Sort[subj] ( Project[subj,name] ( Join[id=stude](Student,Enrolled) ) )

To simplify formulae, we denote Student by S and Enrolled by E

<< ∧ >>

❖ Join Example (cont)

Some database statistics:

Sym	Meaning	Value
r_S	# student records	20,000
r_E	# enrollment records	80,000
c_S	`Student` records/page	20
c_E	`Enrolled` records/page	40
b_S	# data pages in `Student`	1,000
b_E	# data pages in `Enrolled`	2,000

Also, in cost analyses later, N = number of memory buffers.

<< ∧ >>

❖ Join Example (cont)

Relation statistics for Out = Student ⨝ Enrolled

Sym	Meaning	Value
r_Out	# tuples in result	80,000
C_Out	result records/page	80
b_Out	# data pages in result	1,000

Notes:

r_Out ... one result tuple for each Enrolled tuple
C_Out ... result tuples have only subj and name
in analyses, ignore cost of writing result ... same in all methods

<< ∧ >>

❖ Implementing Join

A naive join implementation strategy

for each tuple T_S in Students {
   for each tuple T_E in Enrolled {
      if (testJoinCondition(C,T_S,T_E)) {
         T1 = concat(T_S,T_E)
         T2 = project([subj,name],T1)
         ResultSet = ResultSet ∪ {T2}
}  }  }

Problems:

join condition is tested r_E.r_S = 16×10⁸ times
tuples scanned = r_S + r_S.r_E = 20000 + 20000.80000 = 1600020000

<< ∧ >>

❖ Implementing Join (cont)

An alternative naive join implementation strategy

for each tuple T_E in Enrolled {
   for each tuple T_S in Students {
      if (testJoinCondition(C,T_S,T_E)) {
         T1 = concat(T_S,T_E)
         T2 = project([subj,name],T1)
         ResultSet = ResultSet ∪ {T2}
}  }  }

Relatively minor performance difference ...

tuples scanned = r_E + r_E.r_S = 80000 + 80000.20000 = 1600080000

Terminology: relation in outer loop is outer; other relation is inner

<< ∧ >>

❖ Join Summary

None of nested-loop/sort-merge/hash join is superior in some overall sense.

Which strategy is best for a given query depends on:

sizes of relations being joined, size of buffer pool
any indexing on relations, whether relations are sorted
which attributes and operations are used in the query
number of tuples in S matching each tuple in R
distribution of data values (uniform, skew, ...)

Given query Q, choosing the "best" join strategy is critical;
the cost difference between best and worst case can be very large.

E.g.
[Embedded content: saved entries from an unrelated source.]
(* ===== verification/CentralLive.v ===== *)
(** * No call waits for ever

    A call of [MlsCentral] takes the lock of one conversation, and reads another one, the parent,
    while it holds it. It can only wait for itself: when a conversation is its own parent. None
    is, the invariant of [CentralFrame] says, but for those that were marked as a child of
    themselves; for all others every call comes to an end. *)

From S2P Require Import Prelude KsError Sql SqlSpec Entity TableFrame.
From S2P Require Import MlsGroups MlsPending MlsKeys MlsCredentials E2eiEntities Keystore.
From S2P Require Import CcError Ids Backend GroupStore OpenMls Config CommitDelay Credential.
From S2P Require Import Certificates Acme Enrollment ClientOps Conversation Renew Decrypt Central E2eiCentral.
From S2P Require Import ConvFrame Durable Coherence ClientFrame CentralFrame CentralJoin CentralRotate CentralSpec.
Open Scope Z_scope.

(** ** Computations that never deadlock *)

Definition never {S A} (m : cc S A) : Prop := forall s, (m s).1 <> Err Deadlock.

Section never.
Context {S : Type}.

Lemma never_ret {A} (a : A) : never (mret a : cc S A).
Proof. done. Qed.
Lemma never_throw {A} e : never (throw e : cc S A).
Proof. done. Qed.
Lemma never_lift {A} (r : CryptoResult A) : never (lift_res r : cc S A).
Proof. intros s. by destruct r. Qed.
Lemma never_some_or {A} e (o : option A) : never (some_or e o : cc S A).
Proof. intros s. by destruct o. Qed.
Lemma never_unwrap {A} (o : option A) : never (unwrap o : cc S A).
Proof. intros s. by destruct o. Qed.
Lemma never_modify (f : S -> S) : never (st_modify f : cc S ()).
Proof. done. Qed.
Lemma never_ok {A} (f : S -> A) : never ((fun s => (Ok (f s), s)) : cc S A).
Proof. done. Qed.

Lemma never_bind {A B} (m : cc S A) (f : A -> cc S B) :
  never m -> (forall a, never (f a)) -> never (m ≫= f).
Proof.
  intros Hm Hf s. unfold mbind, stm_bind. specialize (Hm s).
  destruct (m s) as [[a|e] s']; [apply Hf|simpl in *; congruence].
Qed.

Lemma never_attempt {A} (m : cc S A) : never m -> never (attempt m).
Proof. intros Hm s. unfold attempt. specialize (Hm s). destruct (m s) as [[a|[e| |]] s']; simpl in *; congruence. Qed.

Lemma never_st_map {A B} (f : A -> cc S B) l : (forall a, never (f a)) -> never (st_map f l).
Proof.
  intros Hf. induction l as [|a l IH]; simpl; [apply never_ret|].
  repeat (apply never_bind; [done|intros ?]). apply never_ret.
Qed.

Lemma never_st_iter {A} (f : A -> cc S ()) l : (forall a, never (f a)) -> never (st_iter f l).
Proof.
  intros Hf. induction l as [|a l IH]; simpl; [apply never_ret|].
  by repeat (apply never_bind; [done|intros ?]).
Qed.

Lemma never_on {T A} get set (m : cc T A) : never m -> never (on get set m : cc S A).
Proof. intros Hm s. unfold on. specialize (Hm (get s)). by destruct (m (get s)). Qed.
End never.

Lemma never_local_client `{En : SqlEngine, Pr : Provider, Ty : OpenMlsTypes, !OpenMls} {A} client
    (m : cc (MlsCryptoProvider * Client) A) :
  never m -> never (local_client client m).
Proof.
  intros Hm b. unfold local_client. specialize (Hm (b, client)).
  destruct (m (b, client)) as [[] []]; simpl in *; congruence.
Qed.

Create HintDb never.
#[export] Hint Resolve never_ret never_throw never_lift never_some_or never_unwrap never_modify
  never_on : never.

Ltac head_of t := match t with ?f _ => head_of f | _ => t end.

Ltac never_case := first [apply never_on | apply never_local_client].

(** What is not covered by a lemma is unfolded. *)
Ltac solve_never :=
  repeat match goal with
  | |- forall _, _ => intros ?
  | |- never (_ ≫= _) => apply never_bind
  | |- never (st_iter _ _) => apply never_st_iter
  | |- never (st_map _ _) => apply never_st_map
  | |- never (attempt _) => apply never_attempt
  | |- never (let _ := _ in _) => cbv zeta
  | |- never (match ?x with _ => _ end) => destruct x
  | |- never _ => solve [eauto with never nocore]
  | |- never _ => never_case
  | |- never ?m => let f := head_of m in unfold f
  end.

Section ops.
Context `{En : SqlEngine, Pr : Provider, Ty : OpenMlsTypes} `{!OpenMls}.
Context `{!X509Lib, !IdCodecs, !F32Ln} {Ex : Exempt}.
Context `{Li : SchnellruLimits, Sc : Schnellru} `{!ConfigSerde}.

(** ** The provider, clients and certificates *)

Lemma never_ks {A} (p : prog A) : never (ks p).
Proof. apply never_on. intros c. unfold st_map_err. by destruct (exec_prog p c) as [[]]. Qed.
Lemma never_on_conn {A} (p : prog A) : never (on_conn p).
Proof. intros c. unfold on_conn, st_map_err. by destruct (exec_prog p c) as [[]]. Qed.
Lemma never_ks_map f {A} (p : prog A) : never (ks_map f p).
Proof. apply never_on. intros c. unfold st_map_err. by destruct (exec_prog p c) as [[]]. Qed.
Lemma never_prov {E A} (f : E -> CryptoError) (m : stm MlsCryptoProvider E A) : never (prov f m).
Proof. intros b. unfold prov, st_map_err. by destruct (m b) as [[]]. Qed.
Lemma never_e2ei {A} (r : result ext_error A) : never (e2ei r : cc MlsCryptoProvider A).
Proof. apply never_lift. Qed.
Lemma never_get_client : never get_client.
Proof. done. Qed.
Lemma never_get_provider : never get_provider.
Proof. done. Qed.
Lemma never_push_identity sc cb : never (push_identity sc cb).
Proof.
  intros s. unfold push_identity, push_credential_bundle.
  destruct (_ && _); [done|]. destruct (_ !! _) as [cbs|]; [|done].
  by destruct (index_set_insert cb cbs) as [[]].
Qed.

#[local] Hint Resolve never_ks never_on_conn never_ks_map never_prov never_e2ei 
  never_get_client never_get_provider never_push_identity : never.


(** ** Conversations

    Only the parent that a message is checked against is read behind a lock. *)

Lemma never_get_conv : never get_conv.
Proof. done. Qed.
Lemma never_get_group : never get_group.
Proof. done. Qed.
Lemma never_get_backend : never get_backend.
Proof. done. Qed.
Lemma never_mod_group f : never (mod_group f).
Proof. done. Qed.
Lemma never_group_op {E A} (f : E -> CryptoError) (op : stm (MlsCryptoProvider * MlsGroup) E A) :
  never (group_op f op).
Proof. apply never_on. intros s. unfold st_map_err. by destruct (op s) as [[]]. Qed.

#[local] Hint Resolve never_get_conv never_get_group never_get_backend  never_mod_group
  never_group_op : never.


(** What needs that the parent is not the conversation that is held. *)
Lemma never_parent_clients {S} parent :
  parent <> Some ParentSelf -> never (parent_clients (S := S) parent).
Proof. intros Hp s. by destruct parent as [[]|]. Qed.
#[local] Hint Resolve never_parent_clients : never.

Lemma never_decrypt_with restore m parent client cb :
  never restore -> parent <> Some ParentSelf -> never (decrypt_with restore m parent client cb).
Proof. intros Hr Hp. solve_never. Qed.
#[local] Hint Resolve never_decrypt_with : never.

Lemma never_decrypt_pending client cb parent m :
  parent <> Some ParentSelf -> never (decrypt_pending client cb parent m).
Proof.
  intros Hp. unfold decrypt_pending. apply never_bind; [solve_never|]. intros c.
  intros s. unfold mbind at 1, stm_bind at 1. destruct (conv_parent_id c) as [i|].
  - destruct parent as [p|]; [|done]. simpl.
    apply (never_bind (decrypt_no_restore m (Some p) client cb)); solve_never.
  - apply (never_bind (decrypt_no_restore m None client cb)); solve_never.
Qed.
#[local] Hint Resolve never_decrypt_pending : never.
Join[id=stude](Student,Enrolled): 3,000 ... 2,000,000 page reads

<< ∧

❖ Join in PostgreSQL

Join implementations are under: src/backend/executor

PostgreSQL suports the three join methods that we discuss:

nested loop join (nodeNestloop.c)
sort-merge join (nodeMergejoin.c)
hash join (nodeHashjoin.c) (hybrid hash join)

The query optimiser chooses appropriate join, by considering

physical characteristics of tables being joined
estimated selectivity (likely number of result tuples)